Appreciation against the USD within the USD/Soybeans Exporter FX Index during Jun ’21 was led by gains by the Brazilian real. USD gains were exhibited against the Argentine peso, Paraguayan guarani and Canadian dollar.
USD/Soybeans Importer FX Index:
The USD/Soybeans Importer FX Index declined 0.1 point during Jun ’21, finishing at a three year low value of 93.3. The USD/Soybeans Importer FX Index has declined 0.8 points throughout the past six months but remains up 10.5 points since the beginning of 2014. A strong USD/Soybeans Importer FX Index results in less purchasing power for major soybeans importing countries (represented in red in the Global Soybeans Net Trade chart), making U.S. soybeans more expensive to import. USD appreciation against the Chinese yuan renminbi has accounted for the majority of the gains since the beginning of 2014.
Appreciation against the USD within the USD/Soybeans Importer FX Index during Jun ’21 was led by gains by the Chinese yuan renminbi, followed by gains by the Russian ruble. USD gains were exhibited against the euro, Turkish lira and Japanese yen.
U.S. Soybeans Export Destinations:
Major destinations for U.S. soybeans are led by China, followed by Mexico, Indonesia and Japan.
China accounts for nearly two thirds of the USD/Domestic Soybeans Importer FX Index. Mexico, Indonesia and Japan each account for between 5-10% of the index.
USD/Domestic Soybeans Importer FX Index:
The USD/Domestic Soybeans Importer FX Index declined 0.1 point throughout Jun ’21, finishing at a three year low value of 96.5. The USD/Domestic Soybeans Importer FX Index has declined 0.8 points throughout the past six months but remains up 10.9 points since the beginning of 2014. A strong USD/Domestic Soybeans Importer FX Index results in less purchasing power for the traditional buyers of U.S. soybeans (represented in red in the U.S. Soybeans Export Destinations chart), ultimately resulting in less foreign demand, all other factors being equal.
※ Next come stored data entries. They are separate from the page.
(* ------------------------------------------------------------------ *)
(** *** The refuelling target *)

Lemma statedScore_refuelScore gs position fuel pellet :
  PositionWithin (2 ^ 48) position -> Z.abs fuel <= 2 ^ 48 ->
  PositionWithin (2 ^ 48) (pellet_position pellet) ->
  Z.abs (pellet_fuel pellet) <= 2 ^ 48 ->
  (statedScore position fuel pellet == refuelScore gs position fuel pellet)%Q.
Proof.
  intros Hp Hf Hq Ha.
  assert (Ho : PositionWithin (2 ^ 48) origin)
    by (apply origin_within; discriminate).
  pose proof (manhattanDistance_within _ _ _ Hp Hq) as H1.
  pose proof (manhattanDistance_within _ _ _ Hq Ho) as H2.
  pose proof (manhattanDistance_within _ _ _ Hp Ho) as H0.
  unfold statedScore, refuelScore, manhattanDistanceNumber.
  set (d1 := manhattanDistance position (pellet_position pellet)) in *.
  set (d2 := manhattanDistance (pellet_position pellet) origin) in *.
  set (d0 := manhattanDistance position origin) in *.
  set (pf := pellet_fuel pellet) in *.
  change (2 ^ 48) with 281474976710656 in *.
  assert (E : forall n, Z.abs n <= 9007199254740992 -> Number n = n)
    by (intros n Hn; apply Number_exact; exact Hn).
  rewrite (E d1), (E d2), (E d0), (E pf) by lia.
  rewrite (E (fuel - d1)), (E (d0 - d2)) by lia.
  rewrite (E (fuel - d1 + pf)) by lia.
  rewrite (E (3 * pf)) by lia.
  rewrite (E (2 * ((d0 - d2) * 2) + 3 * pf)) by lia.
  rewrite (E (2 * ((d0 - d2) * 2) + 3 * pf + 2 * - d1)) by lia.
  change (maxShipFuel GAME_CONFIG) with 5.
  destruct (Z.min 5 (fuel - d1 + pf) >=? d2).
  - rewrite (E _) by lia.
    unfold Z.sub.
    repeat rewrite ?inject_Z_plus, ?inject_Z_mult, ?inject_Z_opp.
    field.
  - rewrite Z.add_0_r. rewrite (E _) by lia.
    unfold Z.sub.
    repeat rewrite ?inject_Z_plus, ?inject_Z_mult, ?inject_Z_opp.
    field.
Qed.
(** The fields of an enriched publication.  The DOI and the DOI URL
    are there together or not at all; a DOI that is there is not empty, is
    the one of the record the matcher chose, and its URL is the DOI behind
    the address of the resolver.  The publication itself is kept as it was
    read, and the generic link is what the detail page gave. *)
Lemma enriched_doi_fields (W : Update.World) (p : Update.Pub) :
  Update.pub (Update.enrich W p).1 = p
  /\ Update.link_url (Update.enrich W p).1
     = Update.fetch_scholar_external_link W (Update.scholar_url p)
  /\ match Update.doi (Update.enrich W p).1 with
     | Some d =>
         d <> []
         /\ Update.doi_url (Update.enrich W p).1 = Some (u8 "https://doi.org/" ++ d)
         /\ exists it,
              Update.crossref_best_match W (Update.title p) (Update.year p) = Some it
              /\ it_DOI it = Some d
     | None => Update.doi_url (Update.enrich W p).1 = None
     end.
Proof.
  unfold Update.enrich.
  destruct (Update.crossref_best_match W (Update.title p) (Update.year p)) as [it|].
  - destruct (it_DOI it) as [[|c d]|] eqn:Hd; cbn [truthy].
    + destruct (truthy _); simpl; auto.
    + destruct (truthy _); simpl; (split; [reflexivity|]); (split; [reflexivity|]);
        (split; [discriminate|]); (split; [reflexivity|]); eauto.
    + destruct (truthy _); simpl; auto.
  - destruct (truthy _); simpl; auto.
Qed.

(** X16. The matchers of the two scripts choose among the candidates: a
    record that is returned is one of the records of the answer, and its
    score is not below the threshold 0.35. *)
Theorem best_match_is_a_candidate (title : str) (year_r : option str) (year_u : str)
    (items : list Item) :
  match Repair.best_match title year_r items with
  | Some it =>
      it ∈ items
      /\ PyFloat.ltb (Repair.score (Repair._norm title) year_r it) PyFloat.f_0_35 = false
  | None => True
  end
  /\ match Update.best_match title year_u items with
     | Some it =>
         it ∈ items
         /\ PyFloat.ltb (Update.score (Update._norm_title title) year_u it)
              PyFloat.f_0_35 = false
     | None => True
     end.
Proof.
  split.
  - unfold Repair.best_match. destruct items as [|it rest]; [exact I|].
    destruct (PyFloat.ltb _ PyFloat.f_0_35) eqn:E; [exact I|].
    split; [apply max_by_elem | exact E].
  - unfold Update.best_match. destruct items as [|it rest]; [exact I|].
    destruct (PyFloat.ltb _ PyFloat.f_0_35) eqn:E; [exact I|].
    split; [apply max_by_elem | exact E].
Qed.

End Enrichment.

(** ** The DOI of a card that is read *)

Section ParsedDoi.
Context {R : Runtime}.

(** The two groups of a match of the DOI pattern: the target, which is not
    empty, and the text of the link. *)
Lemma doi_re_groups (block : str) (m : Re.rmatch_obj) :
  Re.search Repair.doi_re block = Some m ->
  exists u t, Re.group block m 1 = Some u /\ u <> [] /\ Re.group block m 2 = Some t.
Proof.
  intros H. apply search_from_sound in H as (i & st' & _ & Hr & ->).
  pose proof (at_position_start block i []) as Hpos. simpl in Hr.
  apply reaches_group_inv in Hr as (st1 & Hr & ->).
  change (reaches
            (foldr Re.Seq
               (Re.Seq (Re.Group 1 (Re.plus (Re.none_of [DQ])))
                  (foldr Re.Seq
                     (Re.Seq (Re.Group 2 (Re.lazy_star Re.any)) (Re.text (u8 "</a>")))
                     [Re.chr DQ; Re.star (Re.none_of (u8 ">")); Re.chr 62]))
               [Re.text (lit "<p class=`pub-doi`>"); Re.star Re.ws; Re.text (u8 "DOI:");
                Re.star Re.ws; Re.text (u8 "<a"); Re.star (Re.none_of (u8 ">"));
                Re.text (lit "href=`")])
            (Re.MState i (drop i block) []) st1) in Hr.
  apply (reaches_prefixed _ _ block) in Hr as (s1 & Hr & Hs1 & C1); [| |exact Hpos].
  2:{ repeat (constructor; [first [apply groupless_text | reflexivity]|]). constructor. }
  apply reaches_seq_inv in Hr as (s2 & Hg1 & Hr).
  pose proof (reaches_at_position block _ _ _ Hg1 Hs1) as Hs2.
  apply reaches_group_inv in Hg1 as (s1' & Hu & ->).
  apply reaches_plus_chr_inv in Hu as (u & Hune & _ & Eu & Pu & Cu).
  apply (reaches_prefixed _ _ block) in Hr as (s3 & Hr & Hs3 & C3); [| |exact Hs2].
  2:{ repeat (constructor; [reflexivity|]). constructor. }
  apply reaches_seq_inv in Hr as (s4 & Hg2 & Hpost).
  apply reaches_groupless in Hpost; [|apply groupless_text].
  apply reaches_group_inv in Hg2 as (s3' & Ht & ->).
  apply reaches_star_chr_inv in Ht as (t & _ & Et & Pt & Ct).
  simpl in *. exists u, t.
  rewrite Hpost, Ct, C3, Cu, C1. unfold Re.group. simpl.
  split; [|split; [exact Hune|]].
  - rewrite Pu. f_equal. by apply (substr_consumed block s1 u (Re.m_rest s1')).
  - rewrite Pt. f_equal. by apply (substr_consumed block s3 t (Re.m_rest s3')).
Qed.

(** X18. The DOI of a card read from a document: the DOI text and the DOI
    URL are read by one pattern, whose target is never empty, so a card
    read from a block has each of them exactly when the pattern of the DOI
    line matches in the block, and every card that [parse_cards] gives has
    both or none. *)
Theorem parsed_doi_fields (doc block : str) :
  (is_Some (Repair.doi (Repair.parse_block block))
   <-> is_Some (Re.search Repair.doi_re block))
  /\ (is_Some (Repair.doi_url (Repair.parse_block block))
      <-> is_Some (Re.search Repair.doi_re block))
  /\ Forall (fun c => is_Some (Repair.doi c) <-> is_Some (Repair.doi_url c))
            (Repair.parse_cards doc).
Proof.
  assert (forall b,
            (is_Some (Repair.doi (Repair.parse_block b))
             <-> is_Some (Re.search Repair.doi_re b))
            /\ (is_Some (Repair.doi_url (Repair.parse_block b))
                <-> is_Some (Re.search Repair.doi_re b))) as Hb.
  { intros b. unfold Repair.parse_block. cbn [Repair.doi Repair.doi_url].
    destruct (Re.search Repair.doi_re b) as [m|] eqn:Hm.
    - apply doi_re_groups in Hm as (u & t & Hu & Hne & Ht).
      unfold Repair.group_of. simpl. rewrite Hu, Ht. simpl.
      destruct u as [|c u]; [done|]. simpl. split; split; eauto.
    - simpl. split; split; intros [? ?]; discriminate. }
  split; [apply Hb|]. split; [apply Hb|].
  unfold Repair.parse_cards. apply Forall_forall. intros c Hc.
  apply list_elem_of_fmap in Hc as (m & -> & _).
  destruct (Hb (default [] (Re.group doc m 0))) as [H1 H2].
  rewrite H1, H2. reflexivity.
Qed.

End ParsedDoi.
USD appreciation against the Chinese yuan renminbi has accounted for the majority of the gains since the beginning of 2014.
Appreciation against the USD within the USD/Domestic Soybeans Importer FX Index during Jun ’21 was led by gains by the Chinese yuan renminbi. USD gains were exhibited against the euro, Japanese yen, Mexican peso and Turkish lira.